[ogg-dev] Seeking to granules in discontinuous streams

Fri Feb 8 18:08:05 PST 2008

On 2/7/08, ogg.k.ogg.k at googlemail.com <ogg.k.ogg.k at googlemail.com> wrote:

> And this is the crux of the problem, as far as I understand how it works:
> you'll have to do a first bisection to find the page that maps to that
> granulepos,
> then, and only then, you get to know the low bits of the actual granulepos,
> and then you have to do another bisection to find it.

The original seeking algorithm was that: granulepos maps to a
non-decreasing timestamp (in a way defined by the codec) and pages are
strictly ordered by that timestamp. So you seek by bisection searching
for a time. It doesn't matter that you can't compute a granulepos from
a time; all you need is the other direction. What you read from the
Ogg stream is a granulepos from a page header out of some particular
substream, which you *can* convert to a time, and that tells you which
way to jump for your next bisection.

Then since the pages are in order, you just start decoding from a bit
before your seek target *in time* and off you go.

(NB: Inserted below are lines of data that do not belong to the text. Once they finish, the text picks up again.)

Lemma migrations_never_raise_witness :
  (exists s1,
     migrate_data_to_vote_table sample_environ unreadable_csv
       (fresh (Db.close seeded)) = (Ok tt, s1)
     /\ List.length (log s1) = S (List.length (log (fresh (Db.close seeded)))))
  /\ (exists s2,
        migrate_data_to_assistance_table sample_environ sample_read_csv
          (fresh (Db.close seeded)) = (Ok tt, s2)
        /\ List.length (log s2) = S (List.length (log (fresh (Db.close seeded)))))
  /\ (exists s3,
        migrate_data_to_emergency_table sample_environ sample_read_csv
          (fresh (Db.close seeded)) = (Ok tt, s3)
        /\ List.length (log s3) = S (List.length (log (fresh (Db.close seeded))))).
Proof.
  split; [|split].
  - refine (proj1 (migrations_never_raise sample_environ unreadable_csv "kiosk.csv"
                     _ _ (fresh (Db.close seeded)))).
    + vm_compute. reflexivity.
    + intros e [= <-]. reflexivity.
  - refine (proj1 (proj2 (migrations_never_raise sample_environ sample_read_csv
                            "kiosk.csv" _ _ (fresh (Db.close seeded))))).
    + vm_compute. reflexivity.
    + intros e. discriminate.
  - refine (proj2 (proj2 (migrations_never_raise sample_environ sample_read_csv
                            "kiosk.csv" _ _ (fresh (Db.close seeded))))).
    + vm_compute. reflexivity.
    + intros e. discriminate.
Defined.

(** ** The helpers of [src/populate_db_tables.py] *)

(** X13.  [tuple_switch_two] returns the identifier of the first tuple
    whose title and floor both equal the two values, whatever comes
    after it; when no tuple matches both it raises [ValueError]. *)
Theorem tuple_switch_two_first_match (val_1 val_2 : pyval)
    (l : list (Z * string * string)) :
  match tuple_switch_two val_1 val_2 l with
  | Ok a =>
      exists l1 t f l2,
        l = (l1 ++ (a, t, f) :: l2)%list
        /\ py_eq_str val_1 t = true /\ py_eq_str val_2 f = true
        /\ Forall (fun tpl => py_eq_str val_1 (snd (fst tpl))
                              && py_eq_str val_2 (snd tpl) = false) l1
  | Raise e =>
      e = ValueError
      /\ Forall (fun tpl => py_eq_str val_1 (snd (fst tpl))
                            && py_eq_str val_2 (snd tpl) = false) l
  end.
Proof.
  induction l as [|[[a t] f] l IH]; cbn [tuple_switch_two fst snd].
  - auto.
  - destruct (py_eq_str val_1 t && py_eq_str val_2 f) eqn:E.
    + apply andb_prop in E. destruct E as [E1 E2].
      exists [], t, f, l. auto.
    + destruct (tuple_switch_two val_1 val_2 l) as [b|e].
      * destruct IH as (l1 & t' & f' & l2 & -> & H1 & H2 & H3).
        exists ((a, t, f) :: l1), t', f', l2. repeat split; auto.
      * destruct IH as [-> H]. split; [reflexivity|]. constructor; auto.
Qed.

Section head_facts.
Import Datetime.

(** The first match of a concatenation is made of the first matches of
    its parts, when the second part matches after the first. *)
Lemma cat_head (r1 r2 : re) (s : string) (m1 m2 : found) (tl1 tl2 : list found) :
  re_match r1 s = m1 :: tl1 ->
  re_match r2 (remaining m1) = m2 :: tl2 ->
  exists tl,
    re_match (r1 · r2) s
    = {| groupdict := groupdict m1 ∪ groupdict m2;
         matched := matched m1 +:+ matched m2;
         remaining := remaining m2 |} :: tl.
Proof.
  intros H1 H2. cbn [re_match]. rewrite H1. cbn [flat_map]. rewrite H2.
  cbn [map app]. eexists. reflexivity.
Qed.

Lemma grp_head (name : string) (r : re) (s : string) (m : found) (tl : list found) :
  re_match r s = m :: tl ->
  no_groups r = true ->
  exists tl',
    re_match (Grp name r) s
    = {| groupdict := {[ name := matched m ]};
         matched := matched m; remaining := remaining m |} :: tl'.
Proof.
  intros H Hn. cbn [re_match]. rewrite H. cbn [map].
  rewrite (re_match_no_groups r s m Hn) by (rewrite H; left; reflexivity).
  eexists. reflexivity.
Qed.

Lemma chr_head (c : ascii) (s : string) :
  re_match (chr c) (String c s)
  = [{| groupdict := ∅; matched := String c EmptyString; remaining := s |}].
Proof. cbn [re_match chr]. rewrite Ascii.eqb_refl. reflexivity. Qed.

Lemma digit_head (n : nat) (s : string) :
  (n < 10)%nat ->
  re_match digit (String (dg n) s)
  = [{| groupdict := ∅; matched := String (dg n) EmptyString; remaining := s |}].
Proof. intros H. cbn [re_match digit]. rewrite (dg_digit n H). reflexivity. Qed.

End head_facts.

Section date_facts.
Import Datetime.

Lemma re_d_head (d : nat) (rest : string) :
  (1 <= d <= 31)%nat ->
  exists tl,
    re_match re_d (pad2 d +:+ rest)
    = {| groupdict := {[ "d" := pad2 d ]}; matched := pad2 d; remaining := rest |}
      :: tl.
Proof.
  intros H. unfold re_d.
  match goal with |- context [re_match (Grp _ ?r) ?s] =>
    assert (Hin : exists m tl, re_match r s = m :: tl
                               /\ matched m = pad2 d /\ remaining m = rest) end.
  { destruct d as [|d]; [lia|].
    do 31 (destruct d as [|d];
           [vm_compute; eexists _, _; repeat split|]).
    lia. }
  destruct Hin as (m & tl & E & Hm & Hr).
  destruct (grp_head "d" _ _ _ _ E eq_refl) as [tl' E'].
  rewrite E', Hm, Hr. eexists. reflexivity.
Qed.

Lemma re_m_head (m : nat) (rest : string) :
  (1 <= m <= 12)%nat ->
  exists tl,
    re_match re_m (pad2 m +:+ rest)
    = {| groupdict := {[ "m" := pad2 m ]}; matched := pad2 m; remaining := rest |}
      :: tl.
Proof.
  intros H. unfold re_m.
  match goal with |- context [re_match (Grp _ ?r) ?s] =>
    assert (Hin : exists f tl, re_match r s = f :: tl
                               /\ matched f = pad2 m /\ remaining f = rest) end.
  { destruct m as [|m]; [lia|].
    do 12 (destruct m as [|m];
           [vm_compute; eexists _, _; repeat split|]).
    lia. }
  destruct Hin as (f & tl & E & Hm & Hr).
  destruct (grp_head "m" _ _ _ _ E eq_refl) as [tl' E'].
  rewrite E', Hm, Hr. eexists. reflexivity.
Qed.

Lemma re_y_head (y : nat) (rest : string) :
  (y < 100)%nat ->
  exists tl,
    re_match Dates.re_y (pad2 y +:+ rest)
    = {| groupdict := {[ "y" := pad2 y ]}; matched := pad2 y; remaining := rest |}
      :: tl.
Proof.
  intros H. unfold Dates.re_y.
  assert (Ha : (y / 10 < 10)%nat) by (apply Nat.Div0.div_lt_upper_bound; lia).
  assert (Hb : (y mod 10 < 10)%nat) by (apply Nat.mod_upper_bound; lia).
  destruct (cat_head digit digit (pad2 y +:+ rest) _ _ _ _
              (digit_head (y / 10) _ Ha) (digit_head (y mod 10) rest Hb))
    as [tl E].
  destruct (grp_head "y" _ _ _ _ E eq_refl) as [tl' E'].
  rewrite E'. eexists. reflexivity.
Qed.

(** What the pattern captures on a zero-padded DD/MM/YY. *)
Lemma date_regex_head (d m y : nat) :
  (1 <= d <= 31)%nat -> (1 <= m <= 12)%nat -> (y < 100)%nat ->
  exists f tl,
    re_match Dates.date_regex (day_first d m y) = f :: tl
    /\ remaining f = EmptyString
    /\ groupdict f !! "d" = Some (pad2 d)
    /\ groupdict f !! "m" = Some (pad2 m)
    /\ groupdict f !! "y" = Some (pad2 y).
Proof.
  intros Hd Hm Hy. unfold Dates.date_regex, day_first.
  destruct (re_d_head d ("/" +:+ pad2 m +:+ "/" +:+ pad2 y) Hd) as [t1 E1].
  destruct (cat_head _ (chr "/") _ _ _ _ _ E1 (chr_head "/" _)) as [t2 E2].
  destruct (re_m_head m ("/" +:+ pad2 y) Hm) as [t3 E3].
  destruct (cat_head _ re_m _ _ _ _ _ E2 E3) as [t4 E4].
  destruct (cat_head _ (chr "/") _ _ _ _ _ E4 (chr_head "/" _)) as [t5 E5].
  destruct (re_y_head y EmptyString Hy) as [t6 E6].
  assert (E6' : re_match Dates.re_y (pad2 y) = 
                {| groupdict := {[ "y" := pad2 y ]}; matched := pad2 y;
                   remaining := EmptyString |} :: t6) by exact E6.
  destruct (cat_head _ Dates.re_y _ _ _ _ _ E5 E6') as [t7 E7].
  eexists _, _. split; [exact E7|]. cbn [remaining groupdict].
  split; [reflexivity|].
  repeat split; vm_compute; reflexivity.
Qed.

End date_facts.

Section converter_facts.
Import Datetime.

Lemma century_mod (y : nat) : (y < 100)%nat -> Dates.century (Z.of_nat y) mod 100 = Z.of_nat y.
Proof.
  intros H. unfold Dates.century. destruct (_ <=? _).
  - replace (Z.of_nat y + 2000) with (Z.of_nat y + 20 * 100) by lia.
    rewrite Z.mod_add by lia. apply Z.mod_small. lia.
  - replace (Z.of_nat y + 1900) with (Z.of_nat y + 19 * 100) by lia.
    rewrite Z.mod_add by lia. apply Z.mod_small. lia.
Qed.
(** ** The title of the table *)

(** With loan amount and rate present and an integer term in [1, 360] the
    title shows the display horizon, not the term; with an empty table it
    shows [months || 0]. *)
Theorem title_shows_horizon (st : State) :
  (forall p r v m,
     loanAmount (form st) = Some p ->
     interestRatePerMonth (form st) = Some r ->
     months (form st) = Some v ->
     is_int v m -> valid_term m ->
     displayMonthsForTitle st = Some (ofZ (horizon m)))
  /\ (generateTableData (form st) = Some [] ->
      displayMonthsForTitle st = Some (or_zero (months (form st)))).
Proof.
  unfold displayMonthsForTitle. split.
  - intros p r v m Hp Hr Hm (q & -> & Hq) Hv.
    destruct (term_row_found _ _ _ _ _ Hp Hr Hm Hq Hv) as [-> _].
    pose proof (horizon_ge_term m Hv). unfold valid_term in Hv.
    now rewrite last_table by lia.
  - now intros ->.
Qed.

Lemma title_shows_horizon_witness :
  displayMonthsForTitle
    (with_form (sample_form 13) (initialState working_storage))
  = Some (ofZ (horizon 13)).
Proof.
  apply (proj1 (title_shows_horizon
                  (with_form (sample_form 13) (initialState working_storage)))
           (ofZ 1000) (ofZ 10) (ofZ 13) 13); try reflexivity.
  - exists (inject_Z 13). split; reflexivity.
  - unfold valid_term. lia.
Defined.

(** ** The component as a transition system *)

Lemma same_value_refl (a : number) : same_value a a = true.
Proof.
  destruct a; try reflexivity. cbn. apply Qeq_bool_iff. reflexivity.
Qed.

Lemma same_value_sym (a b : number) :
  same_value a b = true -> same_value b a = true.
Proof.
  destruct a, b; try discriminate; try reflexivity. cbn.
  rewrite !Qeq_bool_iff. now intros ->.
Qed.

Lemma same_value_trans (a b c : number) :
  same_value a b = true -> same_value b c = true -> same_value a c = true.
Proof.
  destruct a, b, c; try discriminate; try reflexivity. cbn.
  rewrite !Qeq_bool_iff. intros -> ->. reflexivity.
Qed.

Lemma same_dep_refl (a : option number) : same_dep a a = true.
Proof. destruct a; [apply same_value_refl | reflexivity]. Qed.

Lemma same_dep_sym (a b : option number) :
  same_dep a b = true -> same_dep b a = true.
Proof.
  destruct a, b; try discriminate; try reflexivity. apply same_value_sym.
Qed.

Lemma same_dep_trans (a b c : option number) :
  same_dep a b = true -> same_dep b c = true -> same_dep a c = true.
Proof.
  destruct a, b, c; try discriminate; try reflexivity.
  apply same_value_trans.
Qed.

Lemma strict_eq_same_value (a s m : number) :
  strict_eq a s = true -> same_value s m = true -> strict_eq a m = true.
Proof.
  destruct a, s, m; try discriminate; try reflexivity. cbn.
  rewrite !Qeq_bool_iff. intros -> ->. reflexivity.
Qed.

Lemma same_value_is_int (s v : number) (m : Z) :
  same_value s v = true -> is_int v m -> is_int s m.
Proof.
  intros Hs (q & -> & Hq). destruct s as [q'| | |]; try discriminate.
  cbn in Hs. apply Qeq_bool_iff in Hs. exists q'. split; [reflexivity|].
  now rewrite Hs.
Qed.

(** Every row of a table is the loop body at a counter between 1 and
    360. *)
Lemma table_lookup_row (f : LoanForm) (rows : list Row) (j : nat) (row : Row) :
  generateTableData f = Some rows ->
  rows !! j = Some row ->
  exists p r,
    loanAmount f = Some p /\ interestRatePerMonth f = Some r
    /\ row = tableRow p r (1 + Z.of_nat j) /\ 1 + Z.of_nat j <= 360.
Proof.
  intros Hgen Hj.
  destruct (generateTableData_shape f)
    as [H|(p & r & m & Hp & Hr & _ & Hge & H)];
    rewrite H in Hgen; apply (inj Some) in Hgen; subst rows.
  - discriminate Hj.
  - apply lookup_table in Hj as [-> Hlt].
    pose proof (shown_bounds m Hge).
    exists p, r. repeat split; try assumption. lia.
Qed.

Section Reachability.

Variable parseFloat : string -> number.
Variable parseInt10 : string -> number.
Variable toString : number -> string.

Lemma parsed_not_NaN (num : number) :
  (if isNaN num then None else Some num) <> Some NaN.
Proof. destruct num; discriminate. Qed.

What makes designing Ogg embeddings complicated in working out all the
implications of this for a new style of codec.

> This is *not* handled by Ogg, since the granulepos encoding is wholly out
> of its concern, so there's no way it can optimize out hte second biseciton.
> If you want to be clever and you know clips are short and can't overlap,
> you can get away with manual backward streaming to avoid the bisection,
> but that's still a second seek.

What I was trying to address in my talk, and don't know if it came out
clearly, was that, yes there's no way to avoid the second bisection.
That's bad, but not as bad as you might think because *you already
have to do other bisections anyway*.

Video codecs have keyframes, so you usually have to start way before
your seek target. And because of the problem of continued packets,
it's not enough to find a single granulepos which maps to a time
nearest your seek target, you actually have to treat all the streams
independently. Monty wasn't aware of this when he described the seek
algorithm in 2002 (which works fine if there are no continued packets
or only one logical stream).

Now, this is actually an argument for not having 30 different subtitle
streams all muxed together. However, I think the best way to solve
this is to have a profile require some kind of lower bound on the
frequency of subtitle pages. And perhaps also their coincidence with
video frames, &c. so demuxers have some idea how hard to try to find
such streams.

> Compare this with storing the granulepos of the earliest still active packet,
> which is what I'm doing currently. This means a granulepos doesn't contain
> info on the previous packet's granulepos, but since you have to do two seeks
> anyway, you don't mind.

The advantage of storing this in the granulepos field itself, like
theora and CMML do, is that the seek code may already understand how
to handle the back pointer. Right now everything assumes the mapping
is from 'initialized decoder' + 'granulepos from page header' =>
timestamp, or in the case of theora and CMML => 'timestamp' + 'last
keyframe timestamp.' Having to look in the accompanying page data is
an additional complication.

BTW, I don't think the 'discontinuous codec thing in ogg-multiplex.htm
is a very useful concept. Ogg is conceptually time-continuous media,
and one may trivially make any discontinuous codec continuous by
declaring that no packets mean nothing is to be played during the
interval in question. The real issue is the relative frequency of
pages, and the burden a great asymmetry there places on muxers and
decoders to find all the relevant data. Put another way, start-time
labelling for substreams with low page frequency helps buffering after
they're muxed, but it only goes so far if there's not also a lower
bound on that frequency.

Make any sense?

 -r